The ultimate collection kit.
So, there I was …. Or, in other words, once upon a time. Or, …. Anyhow, I’m off doing a really “interesting” collection job. Its a mix of ediscovery and forensics, with all the typical issues – custodians available only for a day, unexpectedly large hard drives, systems that cannot come down at all, 3 Sony Vaios with just one power cord, etc. And, par for the course, no real idea of what I’m getting into prior to showing up on site, despite efforts to gather information. So, what made this fun collection rather than a nightmare? The ultimate collection kit:
- WinFE with FTK Imager, IEF, and X-Ways. This successfully imaged a Vaio laptop with dual SSDs in a RAID configuration without a hitch.
- Tableau TD1 – if this thing would write to multiple destination drives simultaneously, I’d kiss it. Even without the dual destinations, it is a rock solid imaging solution. (Bring a USB keyboard to make things a bit easier.)
- FTK Imager CLI – Ok, I know how to use dd and its brethren, but FTK is a bit more full featured, and being able to use one software tool across all the platforms was great.
- FTK Imager – FTK Imager doing logical folder collections made packaging the loose files very easy. And, again, one software tool.
WinFE
- It will boot any Intel system, including Macs.
- It is forensically sound
- It is (relatively) easy to add your own tools
> diskpart (to run DiskPart) > list disks (to see the media connected to the system) > select disk “N” (where “N” is number of your destination drive) > online disk (to bring the disk online) > attributes disk clear READONLY (to allow writing to the disk) > list volume (in order to choose the volume on the destination disk to write) > select volume “V” (where “V” is the volume number to your destination disk) > attributes volume clear READONLY (to allow writing to the volume) > assign letter=Z (any letter you choose, to which your image will be written
Of course, there are all sorts of other things in my collection kit – two Pelican cases full of stuff, in fact, but everything mentioned here will fit in one case and will allow you to handle quite a bit of what might be thrown at you.

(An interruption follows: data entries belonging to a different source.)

(** Lines 136-139: the batches of the loop
    [for i in range(0, len(all_chunks), batch_size)]. *)
Definition batches (all_chunks : list dict) : list (list dict) :=
  map (fun i => slice i (i + batch_size) all_chunks)
      (range 0 (length all_chunks) batch_size).

(** The loop: every batch is added in turn, an exception ends the run. *)
Fixpoint add_each {collection : Type}
    (add : collection -> VectorStore.batch -> result collection)
    (store : collection) (bs : list (list dict)) : result collection :=
  match bs with
  | [] => Ok store
  | b :: rest =>
      bind (VectorStore.add_chunks add store b)
           (fun store' => add_each add store' rest)
  end.

Definition add_in_batches {collection : Type}
    (add : collection -> VectorStore.batch -> result collection)
    (store : collection) (all_chunks : list dict) : result collection :=
  add_each add store (batches all_chunks).

(** Lines 69-160, from the loaded files on: new embeddings for all chunks,
    then the batches. *)
Definition rebuild {collection : Type} (encode : encoder)
    (add : collection -> VectorStore.batch -> result collection)
    (empty : collection) (files : list (list dict)) : result collection :=
  let all_chunks := flat_map load_chunks_without_embeddings files in
  bind (generate_multilingual_embeddings encode all_chunks)
       (add_in_batches add empty).

(** The batches a run hands to [add] when every [add] succeeds. *)
Fixpoint prepared (bs : list (list dict)) : result (list VectorStore.batch) :=
  match bs with
  | [] => Ok []
  | b :: rest =>
      bind (VectorStore.prepare b) (fun p =>
      bind (prepared rest) (fun ps => Ok (p :: ps)))
  end.

(** Two chunks of a file, the first with an old embedding, a model that
    answers the vector (1/2) for every text, and the chunks after the run. *)
Definition sample_chunks : list dict :=
  [[(lit "chunk_id", VStr (lit "a")); (lit "embedding", VList [VFloat (1 # 3)%Q]);
    (lit "text", VStr (lit "one"))];
   [(lit "chunk_id", VStr (lit "b")); (lit "text", VStr (lit "two"))]].

Definition sample_encoder : encoder :=
  fun texts => Ok (map (fun _ => [(1 # 2)%Q]) texts).

Definition sample_rebuilt : list dict :=
  [[(lit "chunk_id", VStr (lit "a")); (lit "text", VStr (lit "one"));
    (lit "embedding", VList [VFloat (1 # 2)%Q])];
   [(lit "chunk_id", VStr (lit "b")); (lit "text", VStr (lit "two"));
    (lit "embedding", VList [VFloat (1 # 2)%Q])]].

End RebuildScript.

(** ** scripts/run_rag_with_mistral.py *)

Module RagManager.
Import Py Data.

(** The dict [query] returns. *)
Record answer_dict := {
  question : str;
  answer : str;
  language : str;
  confidence : Q;
  citations : list RagOrchestrator.citation;
  grade : Z;
  subject : option str
}.

(** An entry of the questions file: a key may be missing. *)
Record question_data := {
  q_question : option str;
  q_grade : option Z;
  q_subject : option str
}.

Section Manager.
Context `{runtime}.

(** Lines 56-89: [query]; the orchestrator is called without a language. *)
Definition query (rag : RagOrchestrator.orchestrator) (question : str)
    (grade : Z) (subject : option str) (top_k : Z)
  : trace * result answer_dict :=
  let (log, outcome) :=
    RagOrchestrator.process_query rag question grade subject (Some top_k) None in
  (log,
   bind outcome (fun response =>
   Ok {| question := question;
         answer := RagOrchestrator.answer response;
         language := RagOrchestrator.language response;
         confidence := RagOrchestrator.confidence response;
         citations := RagOrchestrator.citations response;
         grade := grade;
         subject := subject |})).

(** Lines 176-180: the call for one entry; without a question the
    orchestrator fails on [query.isascii()] before any call. *)
Definition ask (rag : RagOrchestrator.orchestrator) (q_data : question_data)
  : trace * result answer_dict :=
  match q_question q_data with
  | Some question =>
      query rag question
            (match q_grade q_data with Some g => g | None => 6%Z end)
            (q_subject q_data) 5%Z
  | None =>
      ([], Raise (Exn (lit "AttributeError")
                      (lit "'NoneType' object has no attribute 'isascii'")))
  end.

(** Lines 173-182: the loop over the questions. *)
Fixpoint ask_all (rag : RagOrchestrator.orchestrator)
    (questions : list question_data) : trace * result (list answer_dict) :=
  match questions with
  | [] => ([], Ok [])
  | q_data :: rest =>
      let (log, outcome) := ask rag q_data in
      match outcome with
      | Raise e => (log, Raise e)
      | Ok r =>
          let (log', outcome') := ask_all rag rest in
          (log ++ log', bind outcome' (fun rs => Ok (r :: rs)))
      end
  end.
(** * Analytic evaluation of [\int x^n j_l(ax) j_l(bx) dx]: a model of [kint.py]

    The Python module evaluates hard-coded closed forms with [mpmath]
    numbers.  The development below embeds the module over an abstract
    numeric type (the operations [mpmath] provides), keeps the monomial
    cache of [Polynomial] as explicit state, and keeps the Python
    exceptions as an error type. *)

From Stdlib Require Import ZArith QArith Qcanon Qabs Qround Lia.
From stdpp Require Import gmap list strings.

Set Implicit Arguments.
Local Open Scope Z_scope.

(** ** The numeric capability: what the code asks of [mp.mpf] values

    Division by zero and a zero base under a negative exponent raise
    [ZeroDivisionError] in [mpmath]; [mp.log10(0)] is [-inf] and raises
    nothing, so [log10], like [cos], [sin], [fabs] and [floor], is
    total.  No law is assumed of the operations here: each statement
    below names the laws it uses. *)

Class Mpf (T : Type) : Type := {
  mpf : Z -> T;                         (* mp.mpf(<int literal>)            *)
  mpf_quarter : T;                      (* mp.mpf('0.25')                   *)
  mp_add : T -> T -> T;
  mp_sub : T -> T -> T;
  mp_mul : T -> T -> T;
  mp_div : T -> T -> option T;          (* None: ZeroDivisionError          *)
  mp_pow : T -> T -> option T;          (* None: ZeroDivisionError          *)
  mp_cos : T -> T;
  mp_sin : T -> T;
  mp_fabs : T -> T;
  mp_log10 : T -> T;
  mp_floor : T -> T;
  mp_lt : T -> T -> bool;               (* x < y                            *)
  mp_eq : T -> T -> bool                (* x == y                           *)
}.

Declare Scope mp_scope.
Delimit Scope mp_scope with mp.
Infix "+" := mp_add : mp_scope.
Infix "-" := mp_sub : mp_scope.
Infix "*" := mp_mul : mp_scope.

(** The working precision [mp.dps = 200] set at import time. *)
Definition mp_dps : Z := 200.

(** ** Exceptions the module can raise

    [SystemExit] is what [sys.exit(msg)] raises once [sys] is bound. *)

Inductive exn : Type :=
| ZeroDivisionError
| IndexError
| KeyError
| NameError (name : string)
| SystemExit (msg : string).

(** ** Data: [Polynomial], [Term], [Part], [KnlInt]

    [Polynomial.stored] is the dictionary from a degree to its list of
    monomials.  [KnlInt.parts] is always the list
    [[csum, cdiff, ssum, sdiff]], kept here as four fields. *)

Record Polynomial (T : Type) : Type := mkPolynomial {
  poly_a : T;
  poly_b : T;
  poly_a2 : T;
  poly_b2 : T;
  poly_stored : gmap nat (list T)
}.

Record Term (T : Type) : Type := mkTerm {
  term_c : T;
  term_n : T;
  term_m : T;
  term_coeffs : list T
}.

Record Part (T : Type) : Type := mkPart { part_terms : list (Term T) }.

Record KnlInt (T : Type) : Type := mkKnlInt {
  knl_n : T;
  knl_l : T;
  knl_csum : Part T;
  knl_cdiff : Part T;
  knl_ssum : Part T;
  knl_sdiff : Part T
}.

Arguments poly_a {T} _.
Arguments poly_b {T} _.
Arguments poly_a2 {T} _.
Arguments poly_b2 {T} _.
Arguments poly_stored {T} _.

Thanks for sharing; I’m glad to know we’re not the “only” ones going in to a collection blind.
We also have a tailored set of software we take with us on collections. This travels on the small unencrypted partition of our drives (we also have on thumbdrives and such as well). Truecrypt, dcfldd/netcat/md5deep, FTK Imager Lite (working on testing & adding CLI), copy utilities, and other portable utilities such as putty, some NirSoft, SysInternals, etc. We also have a customized live Linux distro (Ubuntu based) for imaging.
I agree on the TD1; it’s pretty sweet. Obviously, you’re liking WinFE. How does it compare for speed & stability to a lean Linux CLI-only environment for imaging?
Regards
WinFE has been remarkably stable so far and its driver support using just a standard Windows 7 Pro for a base has been excellent. The occasional driver problem I’ve run into with Helix et al was frustrating and were my primary reason for trying WinFE. I lack experience building custom lean Linux tools so I cannot really speak to that.
The only speed issue I’m aware of is due to the native hardware. WinFE is as fast as Windows 7 would be on whatever hardware it is running on.
One advantage of WinFE over a Linux CLI solution is for those sleep deprived moments – it lets me run full GUI versions of FTK Imager, X-Ways, etc. As Brett mentions in his blog, this makes it a good platform for building triage tools for first responders as well as for me in my sleep deprived moments.